WHAT ARE THE EFFECTS OF HOARDING?

  • Severe clutter threatens the health and safety of those living in or near the home, causing health problems, structural damage, fire, and even death
  • Expensive and emotionally devastating evictions or other court actions can lead to hospitalizations or homelessness
  • Conflict with family members and friends who are frustrated and concerned about the state of the home and the hoarding behaviors

IS COMPULSIVE HOARDING CAUSED BY PAST POVERTY OR HARDSHIP?

People who hoard may call themselves “thrifty.” They may also think that their behavior is due to having lived through a period of poverty or hardship during their lives. Research to date has not supported this idea. However, experiencing a traumatic event or serious loss, such as the death of a spouse or parent, may lead to a worsening of hoarding behavior.

CAN COMPULSIVE HOARDING BE TREATED?

Yes, compulsive hoarding can be treated. Unfortunately it has not responded well to the usual treatments that work for OCD. Strategies to treat hoarding include:

  • Challenging the hoarder’s thoughts and beliefs about the need to keep items and about collecting new things
  • Getting rid of and recycling clutter. First, by practicing the removal of clutter with the help of a clinician or coach and then independently removing clutter
  • Finding and joining a support group or teaming up with a coach to sort and reduce clutter
  • Understanding that relapses can occu
  • Developing a plan to prevent future clutter.

HOW CAN I HELP A HOARDING FRIEND OR FAMILY MEMBER DE-CLUTTER?

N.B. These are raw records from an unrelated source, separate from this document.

(* ===== verification/HeapSpec.v ===== *)
(** * The heap of an arena as a row of blocks

    An abstract heap is a list of blocks, each with a size and a mark, and the
    size of the top chunk.  [seg] says that the headers and footers of
    [src/libipc/malloc/malloc.c] describe such a list.  The abstract operations
    are allocation and freeing with coalescing. *)

From S2P Require Import Prelude MallocState MallocCore MallocInt SizeFacts ListFacts Rings LargeBin Bins.

(** ** Abstract heaps *)

Record block := mkBlock { bsize : Z; bused : bool }.

Fixpoint total (l : list block) : Z :=
  match l with
  | [] => 0
  | b :: l => bsize b + total l
  end.

(** A free block next to the one that is freed is taken off the row. *)
Definition take_free_last (l : list block) : list block * Z :=
  match reverse l with
  | b :: r => if bused b then (l, 0) else (reverse r, bsize b)
  | [] => (l, 0)
  end.

Definition take_free_head (l : list block) : list block * Z :=
  match l with
  | b :: r => if bused b then (l, 0) else (r, bsize b)
  | [] => (l, 0)
  end.

(** Free the block of size [sz] between [pre] and [post]: it grows by its free
    neighbours, and becomes a part of the top chunk when nothing follows. *)
Definition abs_free (pre : list block) (sz : Z) (post : list block) (T : Z) : list block * Z :=
  let '(pre0, psz) := take_free_last pre in
  let '(post0, nsz) := take_free_head post in
  match post with
  | [] => (pre0, psz + sz + T)
  | _ => (pre0 ++ mkBlock (psz + sz + nsz) false :: post0, T)
  end.

Definition abs_malloc_top (nb : Z) (l : list block) (T : Z) : list block * Z :=
  (l ++ [mkBlock nb true], T - nb).

(** Sizes are chunk sizes, and no two free blocks are neighbours; [prev] is
    the mark of the block before the row. *)
Fixpoint row_ok (prev : bool) (l : list block) : Prop :=
  match l with
  | [] => prev = true
  | b :: l => bsize b mod 16 = 0 /\ 32 <= bsize b /\ (bused b = false -> prev = true) /\ row_ok (bused b) l
  end.

Lemma total_app l1 l2 : total (l1 ++ l2) = total l1 + total l2.
Proof. induction l1 as [|b l1 IH]; simpl; [done|]. rewrite IH. lia. Qed.

Lemma take_free_last_snoc l b : take_free_last (l ++ [b]) = if bused b then (l ++ [b], 0) else (l, bsize b).
Proof. unfold take_free_last. rewrite reverse_snoc. by rewrite reverse_involutive. Qed.

Lemma take_free_total l :
  total (take_free_last l).1 + (take_free_last l).2 = total l
  /\ total (take_free_head l).1 + (take_free_head l).2 = total l.
Proof.
  split.
  - destruct l as [|b l _] using rev_ind; [done|]. rewrite take_free_last_snoc.
    destruct (bused b); simpl; [lia|]. rewrite total_app. simpl. lia.
  - destruct l as [|b l]; [done|]. simpl. destruct (bused b); simpl; lia.
Qed.

(** Freeing neither loses nor invents memory. *)
Lemma abs_free_total pre sz post T :
  let r := abs_free pre sz post T in total r.1 + r.2 = total pre + sz + total post + T.
Proof.
  unfold abs_free. destruct (take_free_total pre) as [Hp _], (take_free_total post) as [_ Hn].
  destruct (take_free_last pre) as [pre0 psz], (take_free_head post) as [post0 nsz]. cbn [fst snd] in *.
  destruct post as [|b post]; cbn [fst snd]; [simpl in *; lia|]. rewrite total_app. cbn [total bsize] in *. lia.
Qed.
(* ===== verification/HeapProps.v ===== *)
(** * Freeing and splitting refine the abstract heap

    [_int_free] and the top path of [_int_malloc] ([src/libipc/malloc/malloc.c])
    on any heap of the main arena whose chunks are described by [heap_ok]. *)

From S2P Require Import Prelude MallocState MallocCore MallocInt SizeFacts ListFacts Rings LargeBin Bins BinProps InitProps FreeProps HeapSpec.

Section Heap.
Context `{PS : PageSource}.

(** No fast chunks are pending. *)
Definition no_fast (s : state) (av : Z) : Prop :=
  have_fastchunks s av = false /\ forall k, 0 <= k < NFASTBINS -> fastbin s av k = 0.

(** The chunks of the main arena [av] from [b0] on are the row [l], then the
    top chunk of [T] bytes; bin [i] holds the chunks [L i], which are the free
    ones. *)
Record heap_ok (s : state) (av b0 : Z) (l : list block) (T : Z) (L : Z -> list Z) : Prop := {
  hk_main : av = main_arena (st_gl s) /\ 0 < av;
  hk_perturb : perturb_byte (st_gl s) = 0;
  hk_fast : no_fast s av;
  hk_base : b0 mod 16 = 0 /\ 0 < b0 /\ b0 + total l + T + 64 < 18446744073709551616;
  hk_sep : b0 + total l + T + 64 <= av \/ av + 2304 <= b0;
  hk_sys : total l + T <= system_mem s av;
  hk_row : seg (st_mem s) b0 true l true;
  hk_top : top s av = b0 + total l /\ ld (st_mem s) (b0 + total l + 8) = T + 1 /\ T mod 16 = 0 /\ 32 <= T;
  hk_bins : bins_ok av (starts b0 l) (bigs b0 l) L (st_mem s);
  hk_free : forall x, x ∈ frees b0 l <-> exists i, valid_bin i /\ x ∈ L i
}.

(** The fields of the arena that are no links of bins. *)
Definition field (o : Z) : Prop := 0 <= o < 144 \/ 2176 <= o < 2304.

Lemma no_fast_frame s m' av :
  (forall o, field o -> o <> off_top -> ld m' (av + o) = ld (st_mem s) (av + o)) -> no_fast s av -> no_fast (with_mem m' s) av.
Proof.
  intros H [H1 H2]. unfold no_fast, have_fastchunks, flags, fastbin, word, fastbin_at in *. cbn [with_mem upd_mem st_mem] in *. split.
  - rewrite H by (unfold field, off_flags, off_top; lia). done.
  - intros k Hk. rewrite NFASTBINS_10 in *. rewrite <- Z.add_assoc. rewrite H by (unfold field, off_fastbinsY, off_top; lia). rewrite Z.add_assoc. auto.
Qed.

(** ** Headers *)

Lemma header_reads (s : state) x sz (pv : bool) :
  ld (st_mem s) (x + 8) = sz + Z.b2z pv -> sz mod 16 = 0 -> 0 <= sz < 18446744073709551600 ->
  size_ s x = sz + Z.b2z pv /\ chunksize s x = sz /\ prev_inuse s x = pv /\ chunk_is_mmapped s x = false.
Proof.
  intros H Hm Hr. unfold chunksize, prev_inuse, chunk_is_mmapped, size_, word, off_size. rewrite H.
  assert (0 <= Z.b2z pv <= 1) by (destruct pv; simpl; lia).
  change SIZE_BITS with 7. rewrite land_not7 by lia. unfold truthy, PREV_INUSE, IS_MMAPPED. rewrite land_1, land_2.
  split; [done|]. split; [zlia|]. split.
  - destruct pv; simpl; [apply negb_true_iff, Z.eqb_neq; zlia|apply negb_false_iff, Z.eqb_eq; zlia].
  - apply negb_false_iff, Z.eqb_eq. zlia.
Qed.

Lemma inuse_bit_reads (s : state) x sz (pv : bool) a o :
  ld (st_mem s) (x + 8) = sz + Z.b2z pv -> sz mod 16 = 0 -> 0 <= sz < 18446744073709551600 -> x = a + o -> 0 <= a + o < 18446744073709551616 ->
  inuse_bit_at_offset s a o = pv.
Proof.
  intros H Hm Hr -> Hx. destruct (header_reads s _ _ _ H Hm Hr) as (_ & _ & Hp & _).
  unfold inuse_bit_at_offset, prev_inuse, chunk_at_offset in *. by rewrite u64_small.
Qed.

(** ** The chunk addresses *)

Lemma rows_geom av b0 l T :
  sized l -> 32 <= T -> 0 < b0 -> 0 < av -> b0 + total l + T + 64 <= av \/ av + 2304 <= b0 -> heap_geom av (starts b0 l) (bigs b0 l).
Proof.
  intros Hs HT Hb0 Hav Hsep. split; [done|intros x y; by apply starts_apart|..].
  - intros x Hx. apply (starts_range _ _ _ Hs) in Hx. lia.
  - intros x Hx. destruct (bigs_range _ _ _ Hs Hx) as (? & ? & ?). split_and!; [by apply bigs_starts|lia|done].
Qed.

(** Headers, footers and the fields of the arena are no links. *)
Lemma nonlink_chunk av b0 l T x o :
  sized l -> 32 <= T -> b0 + total l + T + 64 <= av \/ av + 2304 <= b0 ->
  x ∈ starts b0 l \/ x = b0 + total l -> o = 0 \/ o = 8 -> nonlink av (starts b0 l) (bigs b0 l) (x + o).
Proof.
  intros Hs HT Hsep Hx Ho. pose proof (total_nonneg l Hs) as [Ht _].
  assert (b0 <= x <= b0 + total l) by (destruct Hx as [Hx| ->]; [apply (starts_range _ _ _ Hs) in Hx|]; lia).
  split; [|split].
  - intros i Hi. rewrite bin_at_eq. unfold valid_bin, NBINS in Hi. lia.
  - intros y Hy. destruct Hx as [Hx| ->].
    + destruct (starts_apart _ _ _ _ Hs Hx Hy); lia.
    + apply (starts_range _ _ _ Hs) in Hy. lia.
  - intros y Hy. destruct (bigs_range _ _ _ Hs Hy) as (? & ? & Hd). destruct Hx as [Hx| ->]; [|lia]. destruct (Hd x Hx); lia.
Qed.

Lemma nonlink_arena av b0 l T o :
  sized l -> 32 <= T -> b0 + total l + T + 64 <= av \/ av + 2304 <= b0 -> field o -> nonlink av (starts b0 l) (bigs b0 l) (av + o).
Proof.
  intros Hs HT Hsep Ho. unfold field in Ho. split; [|split].
  - intros i Hi. rewrite bin_at_eq. unfold valid_bin, NBINS in Hi. lia.
  - intros y Hy. apply (starts_range _ _ _ Hs) in Hy. lia.
  - intros y Hy. destruct (bigs_range _ _ _ Hs Hy) as (? & ? & _). lia.
Qed.

(** The cells that the bins depend on lie in the row and in the arena behind
    [top]. *)
Lemma cell_below av b0 l L c :
  sized l -> (forall i x, valid_bin i -> x ∈ L i -> x ∈ starts b0 l) -> bin_cell av (bigs b0 l) L c ->
  b0 <= c < b0 + total l \/ av + 144 <= c < av + 2304.
Proof.
  intros Hs Hin [i o Hi Ho|i x o Hi Hx Ho|i x o Hi Hx Hbg Ho|k Hk].
  - right. rewrite bin_at_eq. unfold valid_bin, NBINS in Hi. lia.
  - left. pose proof (starts_range _ _ _ Hs (Hin i x Hi Hx)). lia.
  - left. destruct (bigs_range _ _ _ Hs Hbg) as (? & ? & _). lia.
  - right. rewrite binmap_at_eq. change BINMAPSIZE with 4 in Hk. lia.
Qed.

(** What the routines on the bins of free blocks write is not in the memory of
    blocks in use. *)
Lemma data_outside av b0 l T i ll c :
  sized l -> 32 <= T -> b0 + total l + T + 64 <= av \/ av + 2304 <= b0 -> valid_bin i ->
  (forall y, y ∈ ll -> y ∈ frees b0 l) -> data_cell b0 l c -> outside av i ll c /\ not_map av c.
Proof.
  intros Hs HT Hsep Hi Hll Hc. pose proof (data_range _ _ _ Hs Hc) as Hr. unfold valid_bin, NBINS in Hi. split; [split; [|split]|].
  - rewrite bin_at_eq. lia.
  - intros y Hy. destruct (data_free _ _ _ _ Hs Hc (Hll y Hy)); lia.
  - intros _ y Hy. destruct (data_free _ _ _ _ Hs Hc (Hll y Hy)); lia.
  - intros k Hk. rewrite binmap_at_eq. change BINMAPSIZE with 4 in Hk. lia.
Qed.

Attempts by family and friends to help with de-cluttering may not be well received by the person who hoards. It is helpful to keep in mind:

  • Until the person is internally motivated to change they may not accept your offer to help.
  • Motivation cannot be forced.
  • Everyone, including people who hoard, has a right to make choices about their objects and how they live.
  • People who hoard are often ambivalent about accepting help and throwing away objects. Can’t compulsive hoarding be solved by simply cleaning out the home? No. Attempts to “clean out” the homes of people who hoard without treating the underlying problem usually fail. Families and community agencies may spend many hours and thousands of dollars clearing a home only to find that the problem recurs, often within just a few months. Hoarders whose homes are cleared without their consent often experience extreme distress and may become further attached to their possessions. This may lead to their refusal of future help. How do I have a conversation with my friend of family member who is ready to talk about hoarding?

WHEN A PERSON SEEMS WILLING TO TALK ABOUT A HOARDING PROBLEM, FOLLOW THESE GUIDELINES:

  • Respect. Acknowledge that the person has a right to make their own decisions at their own pace.
  • Have sympathy. Understand that everyone has some attachment to the things they own. Try to understand the importance of their items to them.
  • Encourage. Come up with ideas to make their home safer, such as moving clutter from doorways and halls.
  • Team up with them. Don’t argue about whether to keep or discard an item; instead, find out what will help motivate the person to discard or organize.
  • Reflect. Help the person to recognize that hoarding interferes with the goals or values the person may hold. For example, by de-cluttering the home, a person may host social gatherings and have a richer social life
  • Ask. To develop trust, never throw anything away without asking permission. Are there medicines that can help reduce hoarding?
  • Medicine alone does not appear to reduce hoarding behavior.
  • Medicine may help reduce the symptoms.
  • Medicine can be used to treat conditions that may make hoarding worse, like depression and anxiety.